On her website Robyn Jordan states that Stop Touching That is semi-autobiographical. Usually the best autobio is that for which artistic license has been taken, and I think this book shows what a mix of interesting true stories and good writing can accomplish.
Spaztic Colon #3: Middle of Summer Christmas Extravaganza is a different beast entirely. Owning a significant debt to Jhonen Vasquez, author Steven Vincent takes his demented characters through the paces. The first story, Billy’s Big Day, begins with the titular character accidentally killing himself and ends with him winning a bet with God (who, in a running gag of which I thoroughly approve, peppers his statements with the phrase I AM GOD).
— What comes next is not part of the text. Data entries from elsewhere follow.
(** * mock-itr-scenario-mcp: scenario model, builders, validator, catalog
      and assignment handlers

    A shallow embedding of [models/enums.py] and of [server.py]: the tool
    handlers, the two resources, and the functions that locate and load
    the templates.  Python values that cross the tool boundary are JSON
    values; a [dict] is an association list in insertion order; a [str] is
    its UTF-8 byte string; a handler returns the value it hands to
    [json.dumps].  The module [models/scenario.py] is not part of the
    sources at hand: its entities and its two conversions are modelled from
    the specification and are marked as such. *)

From Stdlib Require Import String Ascii List ZArith QArith Bool DecimalString Lia.
Import ListNotations.

Local Open Scope string_scope.
Local Open Scope list_scope.

(* ===================================================================== *)
(** ** Python values *)
(* ===================================================================== *)

(** A JSON document as Python holds it after [json.load]: [None], [bool],
    [int], [float], [str], [list], and [dict] with its keys in insertion
    order.  A float is modelled by the rational it denotes; the handlers
    only store and copy floats. *)
#[warnings="-register-all"]
Inductive json : Type :=
| JNull : json
| JBool : bool -> json
| JInt : Z -> json
| JFloat : Q -> json
| JStr : string -> json
| JList : list json -> json
| JObj : list (string * json) -> json.

(** An object with string keys, in insertion order.  Python keeps the keys
    of a [dict] distinct; a lookup takes the first entry of the key. *)
Definition dict (V : Type) : Type := list (string * V).

(** [d.get(key)]: the value stored under [key], [None] when absent. *)
Fixpoint dict_get {V : Type} (key : string) (d : dict V) : option V :=
  match d with
  | [] => None
  | (k, v) :: rest => if String.eqb k key then Some v else dict_get key rest
  end.

(** [list(d.keys())]. *)
Definition dict_keys {V : Type} (d : dict V) : list string := map fst d.

(** [d.get(key, default)]. *)
Definition get_or {V : Type} (key : string) (default : V) (d : dict V) : V :=
  match dict_get key d with Some v => v | None => default end.

(** Truth value of a Python object, as [if x:] and [not x] test it. *)
Definition truthy (v : json) : bool :=
  match v with
  | JNull => false
  | JBool b => b
  | JInt z => negb (Z.eqb z 0)
  | JFloat q => negb (Z.eqb (Qnum q) 0)
  | JStr s => negb (String.eqb s "")
  | JList l => match l with [] => false | _ :: _ => true end
  | JObj o => match o with [] => false | _ :: _ => true end
  end.

(** Truth value of a Python [str]: false exactly for the empty string. *)
Definition str_truthy (s : string) : bool :=
  match s with EmptyString => false | String _ _ => true end.

(** Truth value of an optional value read with [arguments.get(key)]. *)
Definition opt_truthy {A : Type} (t : A -> bool) (o : option A) : bool :=
  match o with None => false | Some a => t a end.

(** A byte of a UTF-8 string continues a code point when its two top bits
    are [10]. *)
Definition is_continuation (c : ascii) : bool :=
  let n := nat_of_ascii c in (128 <=? n)%nat && (n <? 192)%nat.

(** [len(s)] of a Python [str]: the number of code points, that is, of the
    bytes that start one. *)
Fixpoint py_len (s : string) : nat :=
  match s with
  | EmptyString => 0
  | String c rest => (if is_continuation c then 0 else 1) + py_len rest
  end.

(** [hay.startswith(needle)]. *)
Fixpoint starts_with (needle hay : string) : bool :=
  match needle, hay with
  | EmptyString, _ => true
  | String _ _, EmptyString => false
  | String a n', String b h' => Ascii.eqb a b && starts_with n' h'
  end.

(** [needle in hay] for two strings: [needle] occurs at some position. *)
Fixpoint str_contains (needle hay : string) : bool :=
  starts_with needle hay ||
  match hay with
  | EmptyString => false
  | String _ h' => str_contains needle h'
  end.

(* ===================================================================== *)
(** ** models/enums.py *)
(* ===================================================================== *)

Inductive BizType : Type := INDIVIDUAL_BIZ | NON_BIZ | CORP.
Lemma randomInt_within_witness :
  10 <= 30
  /\ 10 <= fst (randomInt lateEntropy 10 30 40%nat) <= 30
  /\ snd (randomInt lateEntropy 10 30 40%nat) = 41%nat.
Proof.
  split; [lia |]. apply (randomInt_within lateEntropy 10 30 40%nat). lia.
Defined.

(** [X2] On a non-empty alphabet [randomChar] returns a text of exactly one
    code unit, and that code unit occurs in the alphabet. *)
Theorem randomChar_single_unit (entropy : nat -> Z) (source : jsstring)
    (n : nat) :
  source <> [] ->
  exists c, fst (randomChar entropy source n) = [c] /\ c ∈ source.
Proof.
  intros Hne. rewrite randomChar_eq. cbn [fst]. unfold charAt.
  assert (0 < jsLength source) as Hlen.
  { unfold jsLength. destruct source; [done | cbn [Datatypes.length]; lia]. }
  pose proof (Z.mod_pos_bound (entropy n) (2 ^ 32) ltac:(lia)) as Hdraw.
  pose proof (Z.rem_bound_pos (entropy n mod 2 ^ 32) (jsLength source)
                ltac:(lia) Hlen) as Hindex.
  set (i := Z.to_nat (Z.rem (entropy n mod 2 ^ 32) (jsLength source))).
  assert (i < length source)%nat as Hi by (unfold i, jsLength in *; lia).
  apply lookup_lt_is_Some_2 in Hi as [c Hc]. rewrite Hc.
  exists c. split; [done |]. by eapply list_elem_of_lookup_2.
Qed.

Lemma randomChar_single_unit_witness :
  SYMBOLS <> []
  /\ exists c, fst (randomChar lateEntropy SYMBOLS 20%nat) = [c] /\ c ∈ SYMBOLS.
Proof.
  split; [discriminate |].
  apply (randomChar_single_unit lateEntropy SYMBOLS 20%nat). discriminate.
Defined.

Lemma fillPassword_alphabet entropy fuel len password n :
  Forall (fun c => c ∈ allChars) password ->
  Forall (fun c => c ∈ allChars)
    (fst (fillPassword entropy fuel len password n)).
Proof.
  revert password n.
  induction fuel as [| fuel IH]; intros password n Hpw; cbn [fillPassword];
    [done |].
  destruct (jsLength password <? len); [| done].
  unfold bind at 1.
  destruct (randomChar_elem entropy allChars n) as (c & Hc & Hin); [done |].
  fold allChars.
  destruct (randomChar entropy allChars n) as [cs n2]. cbn [fst] in Hc.
  subst cs. apply IH. apply Forall_app. split; [done |].
  by apply Forall_singleton.
Qed.
(** * Sonetra AI Mixer: the dashboard's client-side logic

    A shallow embedding of the TypeScript front end: the upload list of the
    Studio page, the mixing console's track list, the axios service layer,
    the mock request handlers and the [AudioProcessor] component with its
    analysis and transition workflows.

    JavaScript numbers are IEEE binary64 values and are modelled by Rocq's
    primitive floats; strings are [string]; arrays are lists; [null] and
    [undefined] are [None]. *)

From Stdlib Require Import ZArith QArith Qabs Qround Floats Ascii String DecimalString.
From stdpp Require Import base option list strings.

Set Warnings "-inexact-float".

#[local] Open Scope string_scope.
#[local] Open Scope list_scope.

(** ** ECMAScript numbers and their conversions to strings *)

Module Number.

Definition number : Type := float.

(** [if (x)] on a number: false for [+0], [-0] and [NaN]. *)
Definition truthy (x : number) : bool :=
  negb (PrimFloat.eqb x 0%float || PrimFloat.is_nan x).

Definition digits (n : N) : string := NilZero.string_of_uint (N.to_uint n).

Fixpoint zeros (k : nat) : string :=
  match k with
  | O => ""
  | S k' => "0" +:+ zeros k'
  end.

Definition sign_prefix (negative : bool) : string :=
  if negative then "-" else "".

(** The real number denoted by a finite non-zero double [m * 2^e]. *)
Definition magnitude (m : positive) (e : Z) : Q :=
  (inject_Z (Z.pos m) * Qpower 2 e)%Q.

Definition Qltb (a b : Q) : bool := negb (Qle_bool b a).

(** *** Number::toString, radix 10

    ECMAScript picks integers [n], [k], [s] with [k >= 1],
    [10^(k-1) <= s < 10^k], such that [s * 10^(n-k)] reads back as the
    number and [k] is as small as possible; a decimal reads back as the
    double when it lies in the double's rounding interval. *)

(** The half-way points to the neighbouring doubles. The lower neighbour is
    twice as close at a power of two. *)
Definition rounding_interval (m : positive) (e : Z) : Q * Q :=
  let lo :=
    if (Z.pos m =? 2 ^ 52)%Z && (-1074 <? e)%Z
    then (inject_Z (4 * Z.pos m - 1) * Qpower 2 (e - 2))%Q
    else (inject_Z (2 * Z.pos m - 1) * Qpower 2 (e - 1))%Q in
  let hi := (inject_Z (2 * Z.pos m + 1) * Qpower 2 (e - 1))%Q in
  (lo, hi).

(** Round-to-nearest, ties-to-even: the end points read back as the double
    only when its significand is even. *)
Definition reads_back (m : positive) (e : Z) (v : Q) : bool :=
  let '(lo, hi) := rounding_interval m e in
  if Z.even (Z.pos m)
  then Qle_bool lo v && Qle_bool v hi
  else Qltb lo v && Qltb v hi.

(** The integer [n] with [10^(n-1) <= x < 10^n], searched upwards from [n]. *)
Fixpoint decimal_exponent_from (fuel : nat) (n : Z) (x : Q) : Z :=
  match fuel with
  | O => n
  | S fuel' =>
      if Qltb x (Qpower 10 n) then n
      else decimal_exponent_from fuel' (n + 1)%Z x
  end.

Definition decimal_exponent (x : Q) : Z :=
  decimal_exponent_from 640 (-324) x.

Definition Qdist (a b : Q) : Q := Qabs (a - b).

(** For a digit count [k]: the [k]-digit decimal closest to [x] that reads
    back, if there is one, as [(s, n)]. *)
Definition candidate (m : positive) (e : Z) (n0 : Z) (k : Z) : option (Z * Z) :=
  let x := magnitude m e in
  let unit := Qpower 10 (n0 - k) in
  let s_lo := Qfloor (x / unit) in
  let s_hi := (s_lo + 1)%Z in
  let v_lo := (inject_Z s_lo * unit)%Q in
  let v_hi := (inject_Z s_hi * unit)%Q in
  let ok_lo := reads_back m e v_lo in
  let ok_hi := reads_back m e v_hi in
  let norm (s : Z) := if (s =? 10 ^ k)%Z then (10 ^ (k - 1), n0 + 1)%Z else (s, n0) in
  let lo_closer :=
    Qltb (Qdist x v_lo) (Qdist x v_hi)
    || (Qeq_bool (Qdist x v_lo) (Qdist x v_hi) && Z.even s_lo) in
  match ok_lo, ok_hi with
  | true, true => Some (norm (if lo_closer then s_lo else s_hi))
  | true, false => Some (norm s_lo)
  | false, true => Some (norm s_hi)
  | false, false => None
  end.

Fixpoint shortest_from (fuel : nat) (m : positive) (e : Z) (n0 : Z) (k : Z)
  : Z * Z * Z :=
  match candidate m e n0 k with
  | Some (s, n) => (s, k, n)
  | None =>
      match fuel with
      | O => (Qfloor (magnitude m e / Qpower 10 (n0 - k)), k, n0)
      | S fuel' => shortest_from fuel' m e n0 (k + 1)%Z
      end
  end.

(** Seventeen significant digits always read back. *)
Definition shortest (m : positive) (e : Z) : Z * Z * Z :=
  shortest_from 16 m e (decimal_exponent (magnitude m e)) 1.

Definition format_decimal (s k n : Z) : string :=
  let ds := digits (Z.to_N s) in
  if (-5 <=? n)%Z && (n <=? 21)%Z then
    if (k <=? n)%Z then ds +:+ zeros (Z.to_nat (n - k))
    else if (0 <? n)%Z then
      String.substring 0 (Z.to_nat n) ds +:+ "." +:+
      String.substring (Z.to_nat n) (Z.to_nat (k - n)) ds
    else "0." +:+ zeros (Z.to_nat (- n)) +:+ ds
  else
    let ex := (n - 1)%Z in
    let exp_sign := if (ex <? 0)%Z then "-" else "+" in
    let exp_digits := digits (Z.to_N (Z.abs ex)) in
    if (k =? 1)%Z then ds +:+ "e" +:+ exp_sign +:+ exp_digits
    else String.substring 0 1 ds +:+ "." +:+ String.substring 1 (Z.to_nat (k - 1)) ds
         +:+ "e" +:+ exp_sign +:+ exp_digits.

Definition toString_magnitude (m : positive) (e : Z) : string :=
  let '(s, k, n) := shortest m e in format_decimal s k n.

Definition toString (x : number) : string :=
  match Prim2SF x with
  | S754_nan => "NaN"
  | S754_zero _ => "0"
  | S754_infinity negative => sign_prefix negative +:+ "Infinity"
  | S754_finite negative m e => sign_prefix negative +:+ toString_magnitude m e
  end.

(** *** Number.prototype.toFixed

    [fractionDigits] is a natural number up to 100 at every call site. The
    integer [n] with [n / 10^f] closest to the number, the larger one on a
    tie, is written with at least [f + 1] digits and a point before the
    last [f]. *)
Definition fixed_digits (f : nat) (n : Z) : string :=
  let m := digits (Z.to_N n) in
  match f with
  | O => m
  | _ =>
      let k := String.length m in
      let m' := if (k <=? f)%nat then zeros (f + 1 - k) +:+ m else m in
      let k' := String.length m' in
      String.substring 0 (k' - f) m' +:+ "." +:+ String.substring (k' - f) f m'
  end.

Definition nearest_scaled (f : nat) (x : Q) : Z :=
  Qfloor (x * Qpower 10 (Z.of_nat f) + (1 # 2)).

Definition toFixed (f : nat) (x : number) : string :=
  match Prim2SF x with
  | S754_nan | S754_infinity _ => toString x
  | S754_zero _ => fixed_digits f 0
  | S754_finite negative m e =>
      sign_prefix negative +:+
      (if Qle_bool (Qpower 10 21) (magnitude m e)
       then toString_magnitude m e
       else fixed_digits f (nearest_scaled f (magnitude m e)))
  end.

End Number.

Import Number.

(** ** Browser values *)

(** A [File] as the pages use it: its name, its size in bytes (a number) and
    its MIME type. *)
Module File.
Record t : Type := mk { name : string; size : number; type : string }.
End File.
How to Kill Your Children and an untitled story about the origin of E.L.V.E.S. are equally twisted.
The art is serviceable, if uneven. In some places it feels under-worked and in others overworked. Now, this issue dates back to 2006, so perhaps the author has since found that balance. Vincent’s characters are expressive and memorable and he does a very good job with his use of grey tones. I wish he didn’t use so many computer effects for the backgrounds (though they’re less distracting in the otherworldly Limbo environment). Oh, and Comic Sans. His lettering font appears to be Comic Sans, which is I believe a venial sin.
But that aside (Comic Sans!? Really!!? -..sorry), if you enjoy comics in which Santa uses children as bate for monsters, then this is the comic for you.